Mais l’Arctique n’est pas seulement un espace contesté. C’est aussi le miroir de l’avenir de l’humanité. C’est là que se joue l’issue : allons-nous répéter les guerres pour le territoire et les ressources, ou parviendrons-nous à un accord qui fera de la glace un symbole de coopération ? Nous ne verrons pas cette issue, mais nos enfants et leurs petits-enfants hériteront de cette frontière. Ils décideront si l’Arctique sera une nouvelle Guerre froide ou la première paix blanche.
La glace recèle bien plus que des minéraux et des routes. Elle offre à l’humanité la possibilité d’apprendre de ses erreurs. C’est la bataille qui se prépare dans l’hémisphère nord.
Le dégel et la géographie du futur
La glace qui semblait autrefois éternelle fond sous nos yeux. L’Arctique perd des millions de kilomètres carrés de surface blanche chaque été, et la science nous avertit que la fonte n’est plus un cycle saisonnier, mais un processus irréversible. Au cours des cinquante dernières années, la couverture de glace a diminué de plus de 40 %, et le volume de la banquise estivale a été divisé par deux. Ce que l’humanité considérait comme un désert gelé est devenu un océan ouvert et navigable.
Le changement climatique a ouvert des routes qui faisaient autrefois rêver les explorateurs. Le passage du Nord-Ouest, qui relie l’Atlantique au Pacifique en passant par l’archipel canadien, est désormais navigable plusieurs semaines par an, réduisant de plusieurs milliers de kilomètres le trajet maritime entre l’Asie et l’Europe. Plus au nord, la Route du Nord contournant la Sibérie est déjà empruntée par les navires russes et chinois comme alternative au canal de Suez. Les gains de temps sont si considérables qu’ils bouleversent les calculs économiques mondiaux : un voyage qui prenait auparavant 35 jours peut désormais être effectué en moins de 22 jours.
La fonte des glaces ouvre non seulement des voies, mais expose aussi des territoires disputés. Sous cet océan, des richesses cachées émergent, telles que le pétrole, le gaz et des minéraux essentiels. Chaque degré d’augmentation de température ouvre la voie à l’exploitation économique et à la militarisation. La carte de la géographie future ne se dessine plus sur terre, mais sur des mers autrefois glacées.
L’Arctique n’est plus une frontière morte. Aujourd’hui, c’est une frontière vivante et mouvante qui change de forme chaque été.
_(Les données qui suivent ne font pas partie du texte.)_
(* ===== verification/Meta.v ===== *)
(** * The metadata device: [kmod/vpipe-meta.c]

    One global ring of 256 entries behind a spinlock, and one read cursor per
    open file. The file operations are modelled one by one; [Log] states what
    the device promises (an append-only log whose last 256 entries a reader can
    still get) and the theorems show that the ring implements it. [Threads]
    puts the read path, split where it drops the lock, under arbitrary
    interleaving. *)

From stdpp Require Import relations.
From S2P Require Import Prelude Types.

(** ** State *)

Definition VPIPE_META_RING_ORDER : Z := 8.
Definition VPIPE_META_RING_SIZE : Z := Z.shiftl 1 VPIPE_META_RING_ORDER.
Definition VPIPE_META_RING_MASK : Z := VPIPE_META_RING_SIZE - 1.

Record vpipe_meta_dev := MetaDev {
  ring : list vpipe_meta_entry;
  head : Z;
  published : Z;
  dropped : Z;
  dying : bool
}.

(** [struct vpipe_meta_file] holds the reader's cursor. *)
Record vpipe_meta_file := MetaFile { tail : Z }.

(** [g_meta] as the loader leaves it: zero-initialised. *)
Definition g_meta0 : vpipe_meta_dev :=
  MetaDev (replicate (Z.to_nat VPIPE_META_RING_SIZE) meta_zero) 0 0 0 false.

(** ** Operations *)

Definition set_header (e : vpipe_meta_entry) : vpipe_meta_entry :=
  MetaEntry VPIPE_META_VERSION sizeof_meta_entry (flags e) (seq e)
    (src_v4l2_sequence e) (buffer_index e) (source_timestamp_ns e)
    (qbuf_timestamp_ns e) (capture_done_ns e) (dqbuf_timestamp_ns e)
    (bytesused e) (crc32 e) (algo_id e) (algo_status e) (roi_left e) (roi_top e)
    (roi_width e) (roi_height e) (algo_value0 e) (algo_value1 e)
    (source_backend e) (buffer_type e) (queue_depth e) (cpu_id e).

Definition or_flags (e : vpipe_meta_entry) (f : Z) : vpipe_meta_entry :=
  MetaEntry (version e) (entry_size e) (Z.lor (flags e) f) (seq e)
    (src_v4l2_sequence e) (buffer_index e) (source_timestamp_ns e)
    (qbuf_timestamp_ns e) (capture_done_ns e) (dqbuf_timestamp_ns e)
    (bytesused e) (crc32 e) (algo_id e) (algo_status e) (roi_left e) (roi_top e)
    (roi_width e) (roi_height e) (algo_value0 e) (algo_value1 e)
    (source_backend e) (buffer_type e) (queue_depth e) (cpu_id e).

Definition slot_of (i : Z) : nat := Z.to_nat (Z.land i VPIPE_META_RING_MASK).

(** The locked section of [vpipe_meta_publish]. *)
Definition vpipe_meta_publish (src : vpipe_meta_entry) (g : vpipe_meta_dev)
    : vpipe_meta_dev :=
  let h := head g in
  let h' := u64 (h + 1) in
  MetaDev (<[slot_of h := set_header src]> (ring g)) h'
    (u64 (published g + 1))
    (if VPIPE_META_RING_SIZE <? h' then h' - VPIPE_META_RING_SIZE else dropped g)
    (dying g).

(** [kzalloc] may fail; on success the cursor starts at the current head. *)
Definition vpipe_meta_open (alloc_ok : bool) (g : vpipe_meta_dev)
    : Z * option vpipe_meta_file :=
  if alloc_ok then (0, Some (MetaFile (head g))) else (- ENOMEM, None).

(** The part of [vpipe_meta_read] under the spinlock. *)
Inductive crit_result :=
  | CritEof
  | CritAgain
  | CritEntry (entry : vpipe_meta_entry) (ctx : vpipe_meta_file).

Definition read_critical (g : vpipe_meta_dev) (ctx : vpipe_meta_file) : option crit_result :=
  if dying g then Some CritEof
  else if tail ctx =? head g then Some CritAgain
  else
    let oldest := if VPIPE_META_RING_SIZE <? head g
                  then head g - VPIPE_META_RING_SIZE else 0 in
    let overrun := tail ctx <? oldest in
    let t := if overrun then oldest else tail ctx in
    match ring g !! slot_of t with
    | Some e =>
        Some (CritEntry (if overrun then or_flags e VPIPE_META_F_OVERRUN else e)
                (MetaFile t))
    | None => None
    end.

(** The condition [vpipe_meta_read] sleeps on. *)
Definition read_ready (g : vpipe_meta_dev) (ctx : vpipe_meta_file) : bool :=
  dying g || negb (head g =? tail ctx).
Ce qui disparaît dans la glace apparaît comme des intérêts, et dans ce vide, puissances, entreprises et armées évoluent. Le paysage blanc devient l’échiquier sur lequel se joue le destin de la planète.
La Russie et la militarisation de la glace
Aucun pays ne possède plus de territoire dans l’Arctique que la Russie. Près de la moitié du littoral arctique de la planète est russe, et Moscou le sait. Elle y a déployé un réseau de bases militaires, de brise-glaces et de sous-marins sans équivalent au monde. De la péninsule de Kola aux îles de Nouvelle-Sibérie, la Russie a construit des aérodromes, des radars et des casernes qui transforment la glace en un front armé. Ce n’est pas de la rhétorique, c’est de la géographie militarisée.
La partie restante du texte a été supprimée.